**Task instructions:** Can you copy the lines from the one that contains "result (text *" through the end of the material below, exactly and with nothing else?

**Records:**
(** ** One line

    [users], [groups] and [dup] stand for the system's databases and for the
    duplication of a descriptor. *)
Section line.
Context {S : Type}.
Context (users : text → option (Z * Z)) (groups : text → option Z) (dup : Z → option Z).
Context (service : text) (service_arg : option text) (lookup_var : text → option text).
Context (load_service : text → S → S * result sid).
Context (process_dep_dir : list prelim_dep → text → dependency_type → S
                           → S * result (list prelim_dep)).
Implicit Types (s : settings.t) (pos : file_pos) (id : setting_id_t).

(** The settings whose value is one word of a list. *)
Definition apply_choice {A} (v : text) (choices : list (text * A)) (err : load_exc) : result A :=
  match List.find (λ c, text_eqb v c.1) choices with
  | Some c => Ok c.2
  | None => Throw err
  end.

Definition apply_rlimit pos (param v : text) (resource : Z) s : result settings.t :=
  try! r := parse_rlimit pos v param (find_rlimits (settings.rlimits s) resource) in
  Ok (s <| settings.rlimits ::= (λ l, store_rlimits l r) |>).

(** [read_setting_value] into a setting that has parts. *)
Definition read_command (l : setting_line) (cmd : text) (os : offsets)
    : result (text * offsets) :=
  try! '(cmd, os) := read_setting_value cmd (sl_op l) (sl_pos l) (sl_value l) (Some os) SPACE in
  Ok (cmd, default [] os).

**Result of this task:**
    : result (text * offsets) :=
  try! '(cmd, os) := read_setting_value cmd (sl_op l) (sl_pos l) (sl_value l) (Some os) SPACE in
  Ok (cmd, default [] os).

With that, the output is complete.